Novel Pyridine‐Containing Sultones: Structure‐Activity Relationship and Biological Evaluation as Selective AChE Inhibitors for the Treatment of Alzheimer's disease
Hong Zhang, Chengyao Wu, Xing Chen, Ziwen Zhang, Xia Jiang, Hua‐Li Qin, Wenjian Tang
Abstract
Abstract Novel pyridine‐containing sultones were synthesized and evaluated for their cholinesterase (ChE) inhibitory activity. Most of compounds showed selective acetylcholinesterase (AChE) inhibitory activity.

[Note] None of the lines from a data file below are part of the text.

(** *** Execution *)

(** X7: on an agent that was never initialised, or whose model has no
    plan, or whose plan has no [planner] entry, [execute] raises an
    [AttributeError] and leaves the world as it was: the registry is not
    consulted. *)
Theorem execute_unconfigured self input_object l w :
  agent_model self = None ∨
  (∃ am, agent_model self = Some am ∧
         (plan am = None ∨ ∃ p, plan am = Some p ∧ p !! "planner" = None)) →
  ∃ msg, execute get_instance_obj self input_object l w
         = (Raises (Raise AttributeError msg), w).
Proof.
  unfold execute, bind, lift, agent_model_attr, optional_dict_get.
  intros [-> | (am & -> & [-> | (p & -> & Hp)])]; simpl.
  - by eexists.
  - by eexists.
  - rewrite Hp. simpl. by eexists.
Qed.

(** X8: when the registry knows no planner by the configured name,
    [execute] raises an [AttributeError] (nothing to call [invoke] on) in
    the world the registry left, and no invocation is recorded. *)
Theorem execute_unknown_planner self input_object l w am p cfg w' :
  agent_model self = Some am →
  plan am = Some p →
  p !! "planner" = Some (PDict cfg) →
  get_instance_obj (default PNone (cfg !! "name"))
    (World (heap w) (now w) (base_info_appname w)
           (trace w ++ [EvGetPlanner (default PNone (cfg !! "name"))]))
  = (Returns None, w') →
  execute get_instance_obj self input_object l w
  = (Raises (Raise AttributeError "'NoneType' object has no attribute 'invoke'"), w').
Proof.
  intros Ham Hplan Hcfg Hreg.
  unfold execute, bind, lift, agent_model_attr, optional_dict_get, emit.
  rewrite Ham, Hplan. simpl. rewrite Hcfg. simpl. by rewrite Hreg.
Qed.

(** On a configured agent, [execute] asks the registry for the name
    under [plan['planner']['name']] ([None] when there is none) and
    invokes the planner it gets with the agent's model, the very
    [agent_input] object and the input object; its result is the
    planner's. *)
Theorem execute_invokes_named_planner self input_object l w am p cfg planner w' :
  agent_model self = Some am →
  plan am = Some p →
  p !! "planner" = Some (PDict cfg) →
  get_instance_obj (default PNone (cfg !! "name"))
    (World (heap w) (now w) (base_info_appname w)
           (trace w ++ [EvGetPlanner (default PNone (cfg !! "name"))]))
  = (Returns (Some planner), w') →
  execute get_instance_obj self input_object l w
  = invoke planner (Some am) l input_object
      (World (heap w') (now w') (base_info_appname w') (trace w' ++ [EvInvoke l])).
Proof.
  intros Ham Hplan Hcfg Hreg.
  unfold execute, bind, lift, agent_model_attr, optional_dict_get, emit.
  rewrite Ham, Hplan. simpl. rewrite Hcfg. simpl. by rewrite Hreg.
Qed.

(** *** The instance code, at the edges *)

(** X9: [get_instance_code] never changes the world, whether it returns
    or raises. *)
Theorem get_instance_code_read_only self w :
  (get_instance_code AGENT repr_builtin self w).2 = w.
Proof.
  unfold get_instance_code, bind, lift, app_configer_base_info_appname,
    agent_model_attr, optional_dict_get.
  destruct (agent_model self) as [am|]; [|done]. simpl.
  by destruct (info am).
Qed.

(** X10: when [info] holds no [name], [get_instance_code] does not fail:
    the last segment of the code is the text [None]. *)
Theorem get_instance_code_missing_name self w am d :
  agent_model self = Some am →
  info am = Some d →
  d !! "name" = None →
  get_instance_code AGENT repr_builtin self w
  = (Returns (base_info_appname w ++ "." ++ lower AGENT ++ ".None"), w).
Proof.
  intros Ham Hinfo Hname.
  unfold get_instance_code, bind, app_configer_base_info_appname, lift,
    agent_model_attr, optional_dict_get.
  rewrite Ham, Hinfo. simpl. by rewrite Hname.
Qed.

(** X11: on an agent that was never initialised, or whose model has no
    [info], [get_instance_code] raises an [AttributeError]. *)
Theorem get_instance_code_unconfigured self w :
  agent_model self = None ∨ (∃ am, agent_model self = Some am ∧ info am = None) →
  ∃ msg, get_instance_code AGENT repr_builtin self w
         = (Raises (Raise AttributeError msg), w).
Proof.
  unfold get_instance_code, bind, app_configer_base_info_appname, lift,
    agent_model_attr, optional_dict_get.
  intros [-> | (am & -> & ->)]; simpl; by eexists.
Qed.

(** *** The tool adapter, at the edges *)

(** X12: what [call_kwargs] hands to [run] when the call is accepted: the
    parsed mapping, the [callbacks] argument under the key [callbacks], and
    the extra keyword arguments, each key given once and none of them
    [self]. *)
Theorem call_kwargs_accepts parsed callbacks (kwargs kw : gmap string pyval) :
  call_kwargs call_error_text parsed callbacks kwargs = Returns kw →
  ∃ d, parsed = PDict d ∧
       d !! "callbacks" = None ∧
       kwargs !! "callbacks" = None ∧
       d !! "self" = None ∧
       kwargs !! "self" = None ∧
       d ##ₘ kwargs ∧
       kw !! "callbacks" = Some callbacks ∧
       (∀ key v, d !! key = Some v → kw !! key = Some v) ∧
       (∀ key v, kwargs !! key = Some v → kw !! key = Some v) ∧
       dom kw = dom d ∪ {[ "callbacks" ]} ∪ dom kwargs.
Proof.
  unfold call_kwargs. destruct parsed as [| | | | | |d]; try discriminate.
  destruct (decide ("callbacks" ∈ dom d)) as [|Hcb]; [discriminate|].
  destruct (decide (<["callbacks":=callbacks]> d ##ₘ kwargs)) as [Hdisj|]; [|discriminate].
  destruct (decide ("self" ∈ dom (<["callbacks":=callbacks]> d ∪ kwargs))) as [|Hself];
    [discriminate|].
  intros [= <-]. apply not_elem_of_dom in Hcb.
  apply not_elem_of_dom, lookup_union_None in Hself as [Hself1 Hself2].
  rewrite lookup_insert_ne in Hself1 by done.
  apply map_disjoint_insert_l in Hdisj as [Hkw Hdisj].
  exists d. repeat split; try done.
  - apply lookup_union_Some_l, lookup_insert_eq.
  - intros key v Hv. apply lookup_union_Some_l.
    rewrite lookup_insert_ne; [done|]. intros <-. congruence.
  - intros key v Hv. rewrite lookup_union_r; [done|].
    rewrite lookup_insert_ne; [by eapply map_disjoint_Some_r|].
    intros <-. congruence.
  - rewrite dom_union_L, dom_insert_L. set_solve_closed.
Qed.

(** X13: an input that parses to something other than a JSON object
    makes [langchain_run] raise a [TypeError]: nothing is logged and [run]
    is not entered. *)
Theorem langchain_run_not_mapping self input callbacks (kwargs : gmap string pyval) w parsed :
  parse_json_markdown input = Returns parsed →
  (∀ d, parsed ≠ PDict d) →
  ∃ msg,
    langchain_run get_instance_obj parse_json_markdown call_error_text self input callbacks kwargs w
    = (Raises (Raise TypeError msg), w).
Proof.
  intros Hparse Hnd. unfold langchain_run, bind, lift. rewrite Hparse.
  destruct parsed; simpl; try by eexists. by destruct (Hnd d).
Qed.

(** X14: a parsed object that has a key [callbacks] of its own clashes
    with the [callbacks] argument: [langchain_run] raises the [TypeError]
    of a keyword given twice, and [run] is not entered. *)
Theorem langchain_run_callbacks_clash self input callbacks (kwargs : gmap string pyval) w d :
  parse_json_markdown input = Returns (PDict d) →
  is_Some (d !! "callbacks") →
  langchain_run get_instance_obj parse_json_markdown call_error_text self input
    callbacks kwargs w
  = (Raises (Raise TypeError (call_error_text RepeatedCallbacks)), w).
Proof.
  intros Hparse Hcb. unfold langchain_run, bind, lift, call_kwargs. rewrite Hparse.
  rewrite decide_True; [done|]. by apply elem_of_dom.
Qed.

(** X24: a parsed object that has a key [self] is refused as well: the
    bound method has filled that parameter, so the call raises a
    [TypeError] and [run] is not entered. *)
Theorem langchain_run_self_clash self input callbacks (kwargs : gmap string pyval) w d :
  parse_json_markdown input = Returns (PDict d) →
  is_Some (d !! "self") →
  ∃ msg,
    langchain_run get_instance_obj parse_json_markdown call_error_text self input
      callbacks kwargs w
    = (Raises (Raise TypeError msg), w).
Proof.
  intros Hparse [x Hself]. unfold langchain_run, bind, lift, call_kwargs. rewrite Hparse.
  destruct (decide ("callbacks" ∈ dom d)); [by eexists|].
  destruct (decide (<["callbacks":=callbacks]> d ##ₘ kwargs)); [|by eexists].
  rewrite decide_True; [by eexists|].
  apply elem_of_dom. exists x. apply lookup_union_Some_l.
  rewrite lookup_insert_ne; [done|]. discriminate.
Qed.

The structure‐activity relationship (SAR) showed: (i) the fused pyridine‐containing sultones increase AChE inhibition, series B >series A ; (ii) for series A , the effect of the 4‐substituent on AChE activity, p ‐> m ‐ or o ‐; (iii) for series B , a halophenyl group increase activity. Compound B4 (4‐(4‐chlorophenyl)‐2,2‐dioxide‐3,4,5,6‐tetrahydro‐1,2‐oxathiino[5,6‐ h ]quinoline) was identified as a selective AChE inhibitor (IC 50 =8.93 μM), and molecular docking studies revealed a good fit into Tc AChE via hydrogen interactions between the δ‐pyridylsultone scaffold with Asp72, Ser122, Phe288, Phe290 and Trp84. Compound B4 showed reversible and non‐competitive ( K i =7.67 μM) AChE inhibition, nontoxicity and neuroprotective activity. In vivo studies confirmed that compound B4 could ameliorate the cognitive performance of scopolamine‐treated C57BL/6 J mice, suggesting a significant benefit of AChE inhibition for a disease‐modifying treatment of AD.